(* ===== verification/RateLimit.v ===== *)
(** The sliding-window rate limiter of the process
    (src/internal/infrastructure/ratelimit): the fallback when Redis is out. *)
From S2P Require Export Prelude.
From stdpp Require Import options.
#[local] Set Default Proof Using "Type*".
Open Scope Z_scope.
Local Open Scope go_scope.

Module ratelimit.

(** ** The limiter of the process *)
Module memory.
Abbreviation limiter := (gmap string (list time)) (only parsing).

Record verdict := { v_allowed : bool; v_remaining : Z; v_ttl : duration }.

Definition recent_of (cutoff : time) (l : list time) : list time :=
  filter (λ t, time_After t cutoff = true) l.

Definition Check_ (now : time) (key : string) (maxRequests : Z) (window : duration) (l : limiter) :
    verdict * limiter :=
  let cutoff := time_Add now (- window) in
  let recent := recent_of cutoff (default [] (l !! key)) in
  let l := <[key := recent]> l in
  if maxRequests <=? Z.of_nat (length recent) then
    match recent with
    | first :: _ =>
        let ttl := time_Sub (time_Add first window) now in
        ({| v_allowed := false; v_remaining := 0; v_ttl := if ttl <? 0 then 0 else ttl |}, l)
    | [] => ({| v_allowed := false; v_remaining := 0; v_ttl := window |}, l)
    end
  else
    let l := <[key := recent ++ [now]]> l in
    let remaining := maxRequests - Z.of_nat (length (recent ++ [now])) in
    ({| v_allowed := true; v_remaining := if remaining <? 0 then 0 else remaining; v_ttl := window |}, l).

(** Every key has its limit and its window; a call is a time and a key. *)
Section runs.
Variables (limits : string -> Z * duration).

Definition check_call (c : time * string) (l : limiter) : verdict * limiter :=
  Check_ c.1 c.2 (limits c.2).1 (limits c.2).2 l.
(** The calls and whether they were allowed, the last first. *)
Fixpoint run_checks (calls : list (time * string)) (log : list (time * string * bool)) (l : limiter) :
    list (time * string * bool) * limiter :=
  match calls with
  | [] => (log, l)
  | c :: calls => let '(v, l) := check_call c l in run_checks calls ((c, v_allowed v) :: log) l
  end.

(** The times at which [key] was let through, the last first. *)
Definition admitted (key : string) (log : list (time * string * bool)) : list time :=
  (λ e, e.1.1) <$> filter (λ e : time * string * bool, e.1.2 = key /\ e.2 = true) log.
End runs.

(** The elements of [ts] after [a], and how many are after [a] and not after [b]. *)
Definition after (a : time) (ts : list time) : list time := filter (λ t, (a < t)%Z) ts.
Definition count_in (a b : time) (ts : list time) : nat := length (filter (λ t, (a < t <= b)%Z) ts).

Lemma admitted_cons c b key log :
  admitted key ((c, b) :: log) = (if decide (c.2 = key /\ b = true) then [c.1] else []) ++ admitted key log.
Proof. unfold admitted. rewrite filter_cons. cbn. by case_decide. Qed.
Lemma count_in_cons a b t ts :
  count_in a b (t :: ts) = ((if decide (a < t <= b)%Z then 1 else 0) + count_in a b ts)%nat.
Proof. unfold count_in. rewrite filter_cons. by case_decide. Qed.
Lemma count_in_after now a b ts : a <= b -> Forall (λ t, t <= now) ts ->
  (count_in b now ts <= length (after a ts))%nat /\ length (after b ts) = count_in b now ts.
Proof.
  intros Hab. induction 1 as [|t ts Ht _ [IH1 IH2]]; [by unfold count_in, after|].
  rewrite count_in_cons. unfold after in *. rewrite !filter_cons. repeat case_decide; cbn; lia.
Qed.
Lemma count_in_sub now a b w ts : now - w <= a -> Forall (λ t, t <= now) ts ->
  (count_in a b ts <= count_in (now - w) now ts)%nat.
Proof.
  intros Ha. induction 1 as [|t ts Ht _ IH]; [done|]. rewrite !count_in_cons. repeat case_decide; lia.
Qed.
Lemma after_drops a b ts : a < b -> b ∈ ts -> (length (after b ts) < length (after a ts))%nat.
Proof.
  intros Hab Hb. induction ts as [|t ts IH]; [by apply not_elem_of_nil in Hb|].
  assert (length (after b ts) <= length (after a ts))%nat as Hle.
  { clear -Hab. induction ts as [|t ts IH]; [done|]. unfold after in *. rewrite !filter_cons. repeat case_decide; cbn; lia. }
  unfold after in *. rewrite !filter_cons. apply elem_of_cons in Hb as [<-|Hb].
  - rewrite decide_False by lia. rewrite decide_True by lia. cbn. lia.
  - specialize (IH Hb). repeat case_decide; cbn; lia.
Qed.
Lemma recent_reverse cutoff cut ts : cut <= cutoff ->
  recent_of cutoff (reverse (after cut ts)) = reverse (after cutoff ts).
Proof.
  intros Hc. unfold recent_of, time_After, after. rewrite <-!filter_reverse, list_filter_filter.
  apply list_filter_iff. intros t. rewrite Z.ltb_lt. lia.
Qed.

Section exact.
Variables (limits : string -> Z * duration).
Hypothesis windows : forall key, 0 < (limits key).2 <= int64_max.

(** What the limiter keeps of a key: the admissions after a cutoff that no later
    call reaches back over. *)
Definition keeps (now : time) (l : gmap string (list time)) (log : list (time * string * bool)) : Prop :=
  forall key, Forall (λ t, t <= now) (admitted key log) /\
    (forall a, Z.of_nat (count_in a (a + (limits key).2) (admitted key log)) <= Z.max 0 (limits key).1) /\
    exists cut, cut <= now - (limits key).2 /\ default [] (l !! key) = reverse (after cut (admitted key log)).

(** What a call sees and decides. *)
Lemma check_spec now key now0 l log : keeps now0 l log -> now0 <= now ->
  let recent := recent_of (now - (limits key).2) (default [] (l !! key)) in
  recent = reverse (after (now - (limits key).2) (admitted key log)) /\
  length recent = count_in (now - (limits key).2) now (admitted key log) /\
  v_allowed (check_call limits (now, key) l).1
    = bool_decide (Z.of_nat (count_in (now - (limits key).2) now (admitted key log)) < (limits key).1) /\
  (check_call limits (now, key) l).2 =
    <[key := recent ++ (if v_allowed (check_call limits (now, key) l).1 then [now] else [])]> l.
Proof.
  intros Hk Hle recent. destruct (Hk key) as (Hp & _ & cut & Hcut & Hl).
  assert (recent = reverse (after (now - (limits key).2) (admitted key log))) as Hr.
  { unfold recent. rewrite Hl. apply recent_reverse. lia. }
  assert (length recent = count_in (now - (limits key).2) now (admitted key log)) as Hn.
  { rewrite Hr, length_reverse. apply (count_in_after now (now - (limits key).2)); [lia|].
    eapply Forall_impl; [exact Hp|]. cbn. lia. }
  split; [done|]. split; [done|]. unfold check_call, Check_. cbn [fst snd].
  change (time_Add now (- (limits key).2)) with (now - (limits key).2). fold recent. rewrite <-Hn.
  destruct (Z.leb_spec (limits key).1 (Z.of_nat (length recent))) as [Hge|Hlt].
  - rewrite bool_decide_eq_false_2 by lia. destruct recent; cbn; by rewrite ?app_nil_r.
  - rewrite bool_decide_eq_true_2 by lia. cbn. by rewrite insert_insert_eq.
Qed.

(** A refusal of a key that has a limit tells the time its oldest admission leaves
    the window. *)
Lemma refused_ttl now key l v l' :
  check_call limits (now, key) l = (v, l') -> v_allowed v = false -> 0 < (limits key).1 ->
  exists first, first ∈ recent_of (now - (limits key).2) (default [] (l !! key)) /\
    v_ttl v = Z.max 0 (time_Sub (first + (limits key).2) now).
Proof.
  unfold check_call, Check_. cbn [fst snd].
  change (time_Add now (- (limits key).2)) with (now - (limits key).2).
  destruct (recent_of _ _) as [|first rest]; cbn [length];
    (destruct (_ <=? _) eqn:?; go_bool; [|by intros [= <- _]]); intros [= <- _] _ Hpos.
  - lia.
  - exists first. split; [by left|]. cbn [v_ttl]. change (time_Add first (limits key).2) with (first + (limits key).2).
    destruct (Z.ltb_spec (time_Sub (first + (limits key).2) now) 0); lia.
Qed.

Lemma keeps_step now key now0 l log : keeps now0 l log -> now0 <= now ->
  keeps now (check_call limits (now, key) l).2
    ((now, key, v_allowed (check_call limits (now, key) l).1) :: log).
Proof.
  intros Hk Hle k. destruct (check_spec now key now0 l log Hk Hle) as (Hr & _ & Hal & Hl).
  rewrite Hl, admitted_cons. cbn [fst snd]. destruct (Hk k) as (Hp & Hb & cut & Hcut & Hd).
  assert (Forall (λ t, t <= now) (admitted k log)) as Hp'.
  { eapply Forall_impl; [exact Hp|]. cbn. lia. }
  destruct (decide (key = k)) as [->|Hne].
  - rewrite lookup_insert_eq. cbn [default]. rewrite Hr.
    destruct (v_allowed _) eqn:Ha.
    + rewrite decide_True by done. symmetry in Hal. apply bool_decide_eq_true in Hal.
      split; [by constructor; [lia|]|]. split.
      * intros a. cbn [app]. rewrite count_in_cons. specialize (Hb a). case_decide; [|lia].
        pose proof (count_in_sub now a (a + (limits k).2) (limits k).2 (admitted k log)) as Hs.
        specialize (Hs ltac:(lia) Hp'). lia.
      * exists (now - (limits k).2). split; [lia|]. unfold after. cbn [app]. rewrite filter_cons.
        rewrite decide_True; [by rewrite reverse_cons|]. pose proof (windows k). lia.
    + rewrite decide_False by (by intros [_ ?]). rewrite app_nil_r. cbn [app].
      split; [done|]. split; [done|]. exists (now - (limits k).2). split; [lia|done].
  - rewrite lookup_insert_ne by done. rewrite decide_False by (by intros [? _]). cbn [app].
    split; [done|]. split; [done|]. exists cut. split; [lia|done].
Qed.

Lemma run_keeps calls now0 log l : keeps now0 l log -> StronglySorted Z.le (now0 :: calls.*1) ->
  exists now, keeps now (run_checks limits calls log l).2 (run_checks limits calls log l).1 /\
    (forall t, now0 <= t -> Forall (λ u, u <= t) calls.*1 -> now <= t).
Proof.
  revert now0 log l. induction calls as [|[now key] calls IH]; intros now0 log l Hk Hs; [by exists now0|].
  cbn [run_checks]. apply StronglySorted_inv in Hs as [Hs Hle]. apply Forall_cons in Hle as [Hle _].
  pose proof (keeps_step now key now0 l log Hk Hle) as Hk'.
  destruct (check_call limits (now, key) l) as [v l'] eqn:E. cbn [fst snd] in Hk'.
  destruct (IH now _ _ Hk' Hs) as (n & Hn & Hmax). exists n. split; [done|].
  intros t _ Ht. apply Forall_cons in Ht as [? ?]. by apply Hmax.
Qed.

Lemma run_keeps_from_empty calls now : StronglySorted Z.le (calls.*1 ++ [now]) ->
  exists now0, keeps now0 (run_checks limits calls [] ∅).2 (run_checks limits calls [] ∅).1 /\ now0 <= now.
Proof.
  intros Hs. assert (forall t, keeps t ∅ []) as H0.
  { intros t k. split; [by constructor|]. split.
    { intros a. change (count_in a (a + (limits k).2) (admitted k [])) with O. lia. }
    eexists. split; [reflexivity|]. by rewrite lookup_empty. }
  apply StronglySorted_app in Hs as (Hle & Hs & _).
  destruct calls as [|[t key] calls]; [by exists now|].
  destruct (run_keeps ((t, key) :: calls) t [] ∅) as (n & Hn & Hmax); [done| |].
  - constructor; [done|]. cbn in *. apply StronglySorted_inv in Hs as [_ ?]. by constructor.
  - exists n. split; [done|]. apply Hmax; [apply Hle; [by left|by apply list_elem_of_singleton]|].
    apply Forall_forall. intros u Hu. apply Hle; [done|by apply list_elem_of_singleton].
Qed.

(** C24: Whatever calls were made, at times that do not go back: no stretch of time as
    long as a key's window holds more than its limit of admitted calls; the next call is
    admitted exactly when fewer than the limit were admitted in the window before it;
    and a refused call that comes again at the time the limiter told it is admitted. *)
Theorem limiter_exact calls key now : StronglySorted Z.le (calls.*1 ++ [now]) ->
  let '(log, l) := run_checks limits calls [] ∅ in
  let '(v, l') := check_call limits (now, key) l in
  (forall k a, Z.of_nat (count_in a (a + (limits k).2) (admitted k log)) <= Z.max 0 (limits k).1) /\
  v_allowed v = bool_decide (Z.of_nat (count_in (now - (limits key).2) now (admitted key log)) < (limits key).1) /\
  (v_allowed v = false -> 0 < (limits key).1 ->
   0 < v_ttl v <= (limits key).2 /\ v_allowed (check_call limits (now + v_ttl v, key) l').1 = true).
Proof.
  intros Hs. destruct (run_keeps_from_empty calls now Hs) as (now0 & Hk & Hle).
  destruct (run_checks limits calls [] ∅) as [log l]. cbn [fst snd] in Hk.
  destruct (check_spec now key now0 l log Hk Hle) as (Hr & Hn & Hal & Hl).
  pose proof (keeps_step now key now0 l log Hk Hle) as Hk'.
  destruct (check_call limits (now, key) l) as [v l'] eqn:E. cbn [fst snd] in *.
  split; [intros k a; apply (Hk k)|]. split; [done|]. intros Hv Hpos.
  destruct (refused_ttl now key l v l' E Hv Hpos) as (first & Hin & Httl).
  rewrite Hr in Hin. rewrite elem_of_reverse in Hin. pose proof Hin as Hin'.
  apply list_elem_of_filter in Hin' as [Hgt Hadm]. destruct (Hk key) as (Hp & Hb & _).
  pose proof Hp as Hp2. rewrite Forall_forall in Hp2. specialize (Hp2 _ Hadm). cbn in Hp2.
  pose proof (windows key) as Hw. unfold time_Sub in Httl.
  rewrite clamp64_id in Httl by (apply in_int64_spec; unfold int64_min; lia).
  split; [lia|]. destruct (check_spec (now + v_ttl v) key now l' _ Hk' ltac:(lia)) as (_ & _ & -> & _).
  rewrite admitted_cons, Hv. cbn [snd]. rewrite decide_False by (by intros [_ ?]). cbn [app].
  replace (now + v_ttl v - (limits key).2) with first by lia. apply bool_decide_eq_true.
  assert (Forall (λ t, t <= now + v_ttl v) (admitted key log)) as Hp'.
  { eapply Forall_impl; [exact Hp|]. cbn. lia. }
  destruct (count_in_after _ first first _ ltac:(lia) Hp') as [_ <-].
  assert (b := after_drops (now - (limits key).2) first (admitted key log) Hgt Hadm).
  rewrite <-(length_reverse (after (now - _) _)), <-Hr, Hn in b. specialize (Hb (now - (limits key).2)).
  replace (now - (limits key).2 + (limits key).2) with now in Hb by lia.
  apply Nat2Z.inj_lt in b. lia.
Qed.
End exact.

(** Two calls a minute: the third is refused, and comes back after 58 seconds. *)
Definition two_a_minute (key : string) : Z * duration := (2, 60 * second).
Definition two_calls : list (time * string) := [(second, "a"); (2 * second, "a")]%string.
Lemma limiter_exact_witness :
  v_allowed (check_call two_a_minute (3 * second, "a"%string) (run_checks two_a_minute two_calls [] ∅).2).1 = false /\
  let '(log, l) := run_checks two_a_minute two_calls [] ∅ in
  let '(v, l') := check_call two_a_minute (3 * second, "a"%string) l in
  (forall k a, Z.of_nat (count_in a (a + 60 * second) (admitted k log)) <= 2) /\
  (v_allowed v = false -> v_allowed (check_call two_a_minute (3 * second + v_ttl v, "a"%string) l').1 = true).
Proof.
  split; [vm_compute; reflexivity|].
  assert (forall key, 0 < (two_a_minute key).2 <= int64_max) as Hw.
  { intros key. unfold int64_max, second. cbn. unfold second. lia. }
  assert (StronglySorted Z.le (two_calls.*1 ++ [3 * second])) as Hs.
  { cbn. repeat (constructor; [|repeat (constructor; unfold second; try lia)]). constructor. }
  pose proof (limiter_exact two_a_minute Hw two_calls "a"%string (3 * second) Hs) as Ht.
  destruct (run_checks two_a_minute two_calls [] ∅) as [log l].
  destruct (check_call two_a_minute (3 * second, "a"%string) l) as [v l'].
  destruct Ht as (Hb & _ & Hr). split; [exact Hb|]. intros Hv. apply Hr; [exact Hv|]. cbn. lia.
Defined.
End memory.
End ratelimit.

---

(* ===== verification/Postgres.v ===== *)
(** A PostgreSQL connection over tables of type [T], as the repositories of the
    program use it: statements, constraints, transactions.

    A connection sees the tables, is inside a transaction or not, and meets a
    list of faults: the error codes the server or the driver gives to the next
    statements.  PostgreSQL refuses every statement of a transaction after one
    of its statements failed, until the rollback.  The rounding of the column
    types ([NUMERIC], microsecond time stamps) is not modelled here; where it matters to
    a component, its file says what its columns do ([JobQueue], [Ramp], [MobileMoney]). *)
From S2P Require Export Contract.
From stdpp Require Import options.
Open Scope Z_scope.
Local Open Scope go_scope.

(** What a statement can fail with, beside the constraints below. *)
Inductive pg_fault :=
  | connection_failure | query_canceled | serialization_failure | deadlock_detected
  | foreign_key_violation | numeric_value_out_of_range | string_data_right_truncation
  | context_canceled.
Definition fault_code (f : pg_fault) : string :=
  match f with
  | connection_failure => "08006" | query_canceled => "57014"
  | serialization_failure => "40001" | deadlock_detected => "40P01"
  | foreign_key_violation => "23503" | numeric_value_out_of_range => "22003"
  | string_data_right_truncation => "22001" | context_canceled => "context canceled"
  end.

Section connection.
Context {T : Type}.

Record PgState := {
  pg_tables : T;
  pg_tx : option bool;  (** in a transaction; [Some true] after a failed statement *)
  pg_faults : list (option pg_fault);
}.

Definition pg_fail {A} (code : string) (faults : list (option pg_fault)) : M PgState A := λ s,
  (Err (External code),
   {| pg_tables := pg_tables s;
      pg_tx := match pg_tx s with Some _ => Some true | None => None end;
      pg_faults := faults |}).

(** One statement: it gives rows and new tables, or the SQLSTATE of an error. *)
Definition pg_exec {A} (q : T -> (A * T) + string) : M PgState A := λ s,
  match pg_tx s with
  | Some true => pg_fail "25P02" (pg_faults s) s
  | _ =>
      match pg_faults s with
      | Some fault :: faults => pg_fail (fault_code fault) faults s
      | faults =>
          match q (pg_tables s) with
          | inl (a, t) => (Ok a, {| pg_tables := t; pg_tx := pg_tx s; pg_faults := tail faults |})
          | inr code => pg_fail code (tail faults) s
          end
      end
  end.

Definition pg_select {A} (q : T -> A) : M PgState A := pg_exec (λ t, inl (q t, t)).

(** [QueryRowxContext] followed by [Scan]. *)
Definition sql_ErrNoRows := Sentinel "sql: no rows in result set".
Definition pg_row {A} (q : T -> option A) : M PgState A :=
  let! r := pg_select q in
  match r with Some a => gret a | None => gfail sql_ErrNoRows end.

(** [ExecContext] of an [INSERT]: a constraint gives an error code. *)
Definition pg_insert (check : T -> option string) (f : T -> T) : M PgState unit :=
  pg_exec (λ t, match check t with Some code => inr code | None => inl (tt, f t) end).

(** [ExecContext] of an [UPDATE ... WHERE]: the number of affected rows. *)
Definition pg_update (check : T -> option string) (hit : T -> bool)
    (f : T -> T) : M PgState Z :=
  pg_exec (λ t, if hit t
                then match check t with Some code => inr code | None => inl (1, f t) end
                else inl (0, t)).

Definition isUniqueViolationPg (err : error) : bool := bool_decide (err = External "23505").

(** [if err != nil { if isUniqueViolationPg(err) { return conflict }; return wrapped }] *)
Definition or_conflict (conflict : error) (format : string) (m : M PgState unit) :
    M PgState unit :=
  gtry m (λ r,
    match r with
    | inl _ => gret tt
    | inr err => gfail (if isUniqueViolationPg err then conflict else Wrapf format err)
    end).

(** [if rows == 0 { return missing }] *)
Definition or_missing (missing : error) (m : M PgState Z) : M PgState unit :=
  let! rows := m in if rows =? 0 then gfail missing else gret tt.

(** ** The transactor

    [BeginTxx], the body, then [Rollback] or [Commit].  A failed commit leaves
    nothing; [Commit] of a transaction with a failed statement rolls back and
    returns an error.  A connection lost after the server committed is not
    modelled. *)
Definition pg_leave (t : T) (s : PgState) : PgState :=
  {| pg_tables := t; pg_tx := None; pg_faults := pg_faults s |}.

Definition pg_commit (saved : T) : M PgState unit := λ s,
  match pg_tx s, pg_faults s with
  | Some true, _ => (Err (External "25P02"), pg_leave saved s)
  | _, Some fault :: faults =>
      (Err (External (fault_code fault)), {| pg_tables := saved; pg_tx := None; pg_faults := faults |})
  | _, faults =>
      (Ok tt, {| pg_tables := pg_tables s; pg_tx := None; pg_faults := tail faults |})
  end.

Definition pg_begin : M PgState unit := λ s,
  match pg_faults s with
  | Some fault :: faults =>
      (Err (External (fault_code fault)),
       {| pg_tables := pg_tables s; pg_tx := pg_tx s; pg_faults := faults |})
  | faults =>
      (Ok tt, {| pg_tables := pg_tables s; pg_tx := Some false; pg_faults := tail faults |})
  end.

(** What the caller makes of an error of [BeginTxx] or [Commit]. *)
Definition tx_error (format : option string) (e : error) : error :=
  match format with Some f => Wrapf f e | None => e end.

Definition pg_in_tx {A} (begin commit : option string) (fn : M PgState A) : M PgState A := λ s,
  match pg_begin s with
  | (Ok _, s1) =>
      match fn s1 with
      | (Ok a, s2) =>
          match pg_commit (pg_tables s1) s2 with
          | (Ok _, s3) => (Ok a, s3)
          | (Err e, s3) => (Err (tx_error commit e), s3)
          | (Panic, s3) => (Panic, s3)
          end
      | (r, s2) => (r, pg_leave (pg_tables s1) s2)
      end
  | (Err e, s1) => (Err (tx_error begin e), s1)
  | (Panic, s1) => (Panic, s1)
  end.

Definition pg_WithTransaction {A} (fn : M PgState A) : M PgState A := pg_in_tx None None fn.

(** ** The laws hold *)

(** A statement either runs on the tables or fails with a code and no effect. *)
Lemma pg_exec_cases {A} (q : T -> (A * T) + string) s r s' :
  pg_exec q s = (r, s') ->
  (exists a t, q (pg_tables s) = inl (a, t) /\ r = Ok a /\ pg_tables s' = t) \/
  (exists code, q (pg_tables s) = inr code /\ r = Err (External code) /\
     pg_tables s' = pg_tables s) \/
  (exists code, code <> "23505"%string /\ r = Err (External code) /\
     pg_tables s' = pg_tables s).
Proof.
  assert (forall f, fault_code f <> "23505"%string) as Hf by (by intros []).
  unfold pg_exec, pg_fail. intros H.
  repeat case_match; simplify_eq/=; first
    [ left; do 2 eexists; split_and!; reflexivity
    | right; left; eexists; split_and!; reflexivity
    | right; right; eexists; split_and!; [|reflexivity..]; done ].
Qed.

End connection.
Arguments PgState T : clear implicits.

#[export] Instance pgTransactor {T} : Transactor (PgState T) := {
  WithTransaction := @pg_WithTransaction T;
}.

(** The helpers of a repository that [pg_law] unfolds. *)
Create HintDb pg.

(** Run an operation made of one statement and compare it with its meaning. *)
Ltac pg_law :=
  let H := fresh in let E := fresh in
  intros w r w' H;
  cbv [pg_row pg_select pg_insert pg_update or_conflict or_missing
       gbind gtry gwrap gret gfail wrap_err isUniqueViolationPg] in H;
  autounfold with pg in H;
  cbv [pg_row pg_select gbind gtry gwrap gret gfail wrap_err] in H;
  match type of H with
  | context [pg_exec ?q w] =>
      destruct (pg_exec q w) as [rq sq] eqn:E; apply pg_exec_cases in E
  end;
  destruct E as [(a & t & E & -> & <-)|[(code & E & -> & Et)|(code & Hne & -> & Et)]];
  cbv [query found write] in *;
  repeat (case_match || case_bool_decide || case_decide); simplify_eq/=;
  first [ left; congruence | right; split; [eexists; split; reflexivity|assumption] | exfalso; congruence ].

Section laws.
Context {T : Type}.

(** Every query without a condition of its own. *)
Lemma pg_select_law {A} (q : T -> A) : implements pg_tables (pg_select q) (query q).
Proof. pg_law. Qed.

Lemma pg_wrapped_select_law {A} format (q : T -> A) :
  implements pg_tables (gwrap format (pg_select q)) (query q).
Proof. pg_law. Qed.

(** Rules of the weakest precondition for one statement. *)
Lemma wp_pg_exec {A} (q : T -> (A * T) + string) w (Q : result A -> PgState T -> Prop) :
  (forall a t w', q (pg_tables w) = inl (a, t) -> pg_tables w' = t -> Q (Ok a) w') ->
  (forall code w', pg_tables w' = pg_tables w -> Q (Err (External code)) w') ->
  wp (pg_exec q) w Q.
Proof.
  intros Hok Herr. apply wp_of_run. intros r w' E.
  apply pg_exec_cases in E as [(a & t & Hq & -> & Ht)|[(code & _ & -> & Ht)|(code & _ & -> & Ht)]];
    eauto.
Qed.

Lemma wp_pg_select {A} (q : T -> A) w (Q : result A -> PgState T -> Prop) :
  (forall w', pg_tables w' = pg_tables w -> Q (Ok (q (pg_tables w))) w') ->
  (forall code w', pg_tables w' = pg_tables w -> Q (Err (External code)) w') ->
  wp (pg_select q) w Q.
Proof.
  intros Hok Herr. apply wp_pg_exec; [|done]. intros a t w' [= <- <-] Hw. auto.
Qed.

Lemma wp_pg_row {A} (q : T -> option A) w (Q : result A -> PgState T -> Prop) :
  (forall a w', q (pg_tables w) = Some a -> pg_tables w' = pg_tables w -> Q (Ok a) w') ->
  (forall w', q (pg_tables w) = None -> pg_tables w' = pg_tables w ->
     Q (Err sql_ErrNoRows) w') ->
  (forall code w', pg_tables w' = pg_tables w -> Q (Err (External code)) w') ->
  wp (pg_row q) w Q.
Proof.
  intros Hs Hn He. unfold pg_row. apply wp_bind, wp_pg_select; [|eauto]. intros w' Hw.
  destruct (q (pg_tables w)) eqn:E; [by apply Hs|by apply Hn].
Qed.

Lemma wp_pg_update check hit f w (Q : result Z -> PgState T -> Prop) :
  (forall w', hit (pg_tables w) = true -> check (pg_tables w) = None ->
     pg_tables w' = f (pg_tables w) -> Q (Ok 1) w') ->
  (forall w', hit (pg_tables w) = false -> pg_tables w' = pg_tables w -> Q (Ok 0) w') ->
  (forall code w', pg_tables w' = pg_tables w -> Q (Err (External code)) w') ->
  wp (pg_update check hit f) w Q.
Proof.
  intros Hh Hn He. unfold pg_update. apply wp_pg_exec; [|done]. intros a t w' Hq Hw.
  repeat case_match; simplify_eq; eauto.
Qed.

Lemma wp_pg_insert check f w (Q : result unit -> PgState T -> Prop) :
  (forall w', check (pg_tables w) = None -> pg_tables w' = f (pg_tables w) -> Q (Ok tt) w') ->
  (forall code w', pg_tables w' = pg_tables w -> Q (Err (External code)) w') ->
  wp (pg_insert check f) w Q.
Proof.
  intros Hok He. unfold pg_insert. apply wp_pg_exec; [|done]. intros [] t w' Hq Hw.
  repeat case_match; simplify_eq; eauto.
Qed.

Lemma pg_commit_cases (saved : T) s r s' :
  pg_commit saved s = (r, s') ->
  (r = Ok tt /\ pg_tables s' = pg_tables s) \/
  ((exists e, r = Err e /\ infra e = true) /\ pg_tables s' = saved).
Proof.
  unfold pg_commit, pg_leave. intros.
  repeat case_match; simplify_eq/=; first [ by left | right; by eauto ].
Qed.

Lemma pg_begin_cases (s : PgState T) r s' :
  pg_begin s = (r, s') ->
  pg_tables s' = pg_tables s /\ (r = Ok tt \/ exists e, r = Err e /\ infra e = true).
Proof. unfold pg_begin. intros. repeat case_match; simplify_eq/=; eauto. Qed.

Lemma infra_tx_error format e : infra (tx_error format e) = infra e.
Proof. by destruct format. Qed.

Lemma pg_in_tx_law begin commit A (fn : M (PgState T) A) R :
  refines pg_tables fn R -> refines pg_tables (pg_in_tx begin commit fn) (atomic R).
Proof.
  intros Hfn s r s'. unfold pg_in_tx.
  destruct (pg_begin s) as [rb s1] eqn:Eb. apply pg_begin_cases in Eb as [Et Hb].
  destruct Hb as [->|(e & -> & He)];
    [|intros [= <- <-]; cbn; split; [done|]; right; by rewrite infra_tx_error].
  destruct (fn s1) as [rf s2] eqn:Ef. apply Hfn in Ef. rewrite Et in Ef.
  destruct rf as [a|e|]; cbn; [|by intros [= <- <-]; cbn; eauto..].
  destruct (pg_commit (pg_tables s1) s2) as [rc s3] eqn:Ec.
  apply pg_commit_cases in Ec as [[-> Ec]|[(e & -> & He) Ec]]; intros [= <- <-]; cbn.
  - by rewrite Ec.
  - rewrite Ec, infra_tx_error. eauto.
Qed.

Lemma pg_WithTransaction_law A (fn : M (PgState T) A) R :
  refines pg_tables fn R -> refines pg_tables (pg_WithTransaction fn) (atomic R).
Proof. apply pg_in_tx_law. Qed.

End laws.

* [Task prompt]: Read through the data above. Report each line that has the word "Wrapf".

* [Exercise output]:
    | inr err => gfail (if isUniqueViolationPg err then conflict else Wrapf format err)
  match format with Some f => Wrapf f e | None => e end.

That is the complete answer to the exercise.